The administration of the Nicaraguan Social Security Institute (INSS) has a favoritism scheme, similar to the one that operates within the orbit of the Ministry of Health, with one main difference: if the Minsa has three favorite companies that it chooses to do business with , the INSS only has one: Distribuidora Cruz Azul, according to two sources in the sector, who asked not to reveal their names, for fear of reprisals.
In both cases (that of the Minsa and that of the INSS), the result is that the two entities end up buying more expensive medicines, a surcharge that is paid with money from the public.
Last week, several sources in the pharmaceutical sector assured CONFIDENTIAL that there is a mechanism designed to favor three companies to the detriment of private sector companies that must compete in inferior conditions, when that Ministry calls for a tender.
“There is a hodgepodge of reasons, which lead to violation of procedures, which can be on purpose, by emergency, by favoritism, etc.

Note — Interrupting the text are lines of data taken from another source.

Lemma init_failure_unnoticed_witness :
  exists s', pfs_init demo_server = Some (1, s') /\ (forall rest, icalls (pfs_init :: rest) demo_server = icalls rest s') /\
    Domain.grouplist (net s') = [] /\ Domain.alldomain (net s') = [] /\ filter s' = None /\
    exists s'', begin_role Domain.ROLE_NAMESERVER s' = Some (0, s'') /\ pooled s'' (threads_of Domain.ROLE_NAMESERVER demo_globals demo_conf).
Proof.
  eapply (init_failure_unnoticed demo_mkdir (eq_refl : k_thread (Boot := demo_boot) = true) demo_server demo_conf _ MyConfig.demo_loaded);
    [vm_compute; reflexivity|reflexivity|reflexivity|vm_compute; discriminate|reflexivity|reflexivity|reflexivity].
Defined.

End Main.
Lemma insert_mid {A} (l r : list A) x y : <[length l := x]> (l ++ y :: r) = l ++ x :: r.
Proof. by rewrite insert_app_r_alt, Nat.sub_diag by done. Qed.

Lemma udec_text n : cstr (udec n) /\ 32 ∉ udec n.
Proof.
  pose proof (udec_digits n) as H. split.
  - eapply Forall_impl; [exact H|]. unfold is_dec_digit. cbv beta. lia.
  - intros Hin. rewrite Forall_forall in H. specialize (H _ Hin). unfold is_dec_digit in H. lia.
Qed.

Lemma dir_text x : cstr (dir x) /\ 32 ∉ dir x.
Proof.
  destruct (udec_text (number x)) as [H1 H2]. unfold dir. split.
  - apply Forall_app. split; [|done]. destruct (img x); repeat constructor.
  - rewrite not_elem_of_app. split; [|done]. destruct (img x); apply (bool_decide_unpack _); vm_compute; exact I.
Qed.

Lemma dir_number x : 0 < number x < 2 ^ 31 ->
  (if at_ (dir x) 0 =? 112 then atoi (drop 1 (dir x)) else if strncmp0 (dir x) (str "img.p") 5 then atoi (drop 5 (dir x)) else 0) = number x.
Proof.
  intros Hn. assert (atoi (udec (number x)) = number x) as Ha.
  { rewrite <- (app_nil_r (udec _)). apply atoi_udec; [lia|]. by intros c u [=]. }
  unfold dir. revert Ha. generalize (udec (number x)). intros u Ha. destruct (img x), u; exact Ha.
Qed.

We do not know, and it is difficult to get to the bottom of all this, because they handle everything in a very hermetic way, “said at the time, a source from the pharmaceutical industry.
Responding to the characteristics of a closed and self-sufficient system such as the INSS, private companies that provide medicines to Social Security, have to overcome their own obstacle course to be able to fill an order through the Cruz Azul Distributor, which is It thus becomes a single intermediary, whose main function is to buy medicines from these companies … to resell them to the INSS, with their respective profit margin.

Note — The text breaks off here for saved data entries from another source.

(** What one tool-call fragment makes the sequencer emit. *)
Definition fragment_events (outputIndex : Z) (toolCall : ToolCallDelta) : list SSEMessage :=
  ((if Js.truthy_opt (function_name toolCall)
    then [message_of (funcStartEvent toolCall outputIndex)] else [])
   ++
   match function_arguments toolCall with
   | Some args =>
       if Js.truthy args then [message_of (argsDeltaEvent args outputIndex)] else []
   | None => []
   end)%list.

(** The start events as the specification words them: one per tool-call
    index that the fragments introduce. *)
Definition start_once_per_index (toolCalls : list ToolCallDelta) : Prop :=
  forall outputIndex state,
    length (filter is_call_start
              (emitted (processToolCalls (Some toolCalls) outputIndex) state))
    = length (nodup Z.eq_dec (map tc_index toolCalls)).

(** A parsed value that has the shape of a chunk: its choices are there and
    each has its delta. *)
Definition well_formed_chunk (chunk : ChatCompletionChunk) : bool :=
  match chunk_choices chunk with
  | Some choices =>
      forallb (fun c => match cc_delta c with Some _ => true | None => false end) choices
  | None => false
  end.

Definition decodable (d : RawData) : bool :=
  match d with
  | Parsed chunk => well_formed_chunk chunk
  | Unparseable => false
  end.

(** The record is discarded: no event, and the state as it was. *)
Definition discarded (rawEvent : RawEvent) (w : World) : Prop :=
  processStreamChunk rawEvent w = (Normal tt, w).

(** The response id after a chunk with id [id] has been seen. *)
Definition adopt (id : option string) (current : string) : string :=
  if Js.truthy_opt id then Js.template id else current.

(** The state with another accumulated text and response id. *)
Definition with_text (state : StreamState) (text id : string) : StreamState :=
  {| outputText := text; responseId := id;
     state_model := state_model state; outputIndex := outputIndex state |}.

(** The invariant of the sequencer loop: the stream is ordered so far, the
    terminal event has not been sent, and accumulated text means that a text
    delta went out for the text slot. *)
Definition stream_invariant (w : World) : Prop :=
  done_follows_delta (w_stream w)
  /\ existsb is_done (w_stream w) = false
  /\ (outputText (w_state w) <> "" ->
      has_delta (Some (outputIndex (w_state w)), Some 0) (w_stream w)).

(** [w'] is reached from [w] by emitting events, none of them terminal, and
    the accumulated text has grown by exactly the text deltas emitted. *)
Definition advances (w w' : World) : Prop :=
  exists evs,
    w_stream w' = (w_stream w ++ evs)%list
    /\ outputText (w_state w') =
         outputText (w_state w) ++ String.concat "" (deltas is_text_delta evs)
    /\ state_model (w_state w') = state_model (w_state w)
    /\ outputIndex (w_state w') = outputIndex (w_state w)
    /\ existsb is_done evs = false.

End StreamVocabulary.

(** * Sample streams *)

Module StreamSamples.
Import Types Chat Translation Handler.

(** A chunk with one choice that carries a text delta. *)
Definition text_chunk (id : option string) (content : string) (reason : option string)
  : RawEvent :=
  {| data :=
       Parsed {| chunk_id := id;
                 chunk_choices :=
                   Some [ {| cc_index := 0;
                             cc_delta := Some {| delta_content := Some content;
                                                 delta_tool_calls := None |};
                             cc_finish_reason := reason |} ] |} |}.

(** A chunk with one choice that carries one tool-call fragment. *)
Definition fragment_chunk (toolCall : ToolCallDelta) : RawEvent :=
  {| data :=
       Parsed {| chunk_id := Some "chatcmpl-456";
                 chunk_choices :=
                   Some [ {| cc_index := 0;
                             cc_delta := Some {| delta_content := None;
                                                 delta_tool_calls := Some [toolCall] |};
                             cc_finish_reason := None |} ] |} |}.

“The INSS does not do tenders, although it should do them, as dictated by the State Procurement Law,” he told CONFIDENTIAL, one of the sources who prefers not to identify himself, to avoid being prevented from providing medicines again, or being indefinitely delayed, the payment of old bills.
It is estimated that, until a few years ago, in the country there were several dozen (up to sixty of them, according to some sources) of Health Service Provider Institutions (IPSS), from which the INSS was closing or buying, not always in the same way. friendly, until the remainder that still makes up the Chamber of Social Security Companies (Cansalud).
“We have only been about eight companies: the [Hospital] Bautista, Salud Integral, Monte España, and El Militar, in Managua, and several others in the departments, ”explained Ismael Reyes, president of that chamber.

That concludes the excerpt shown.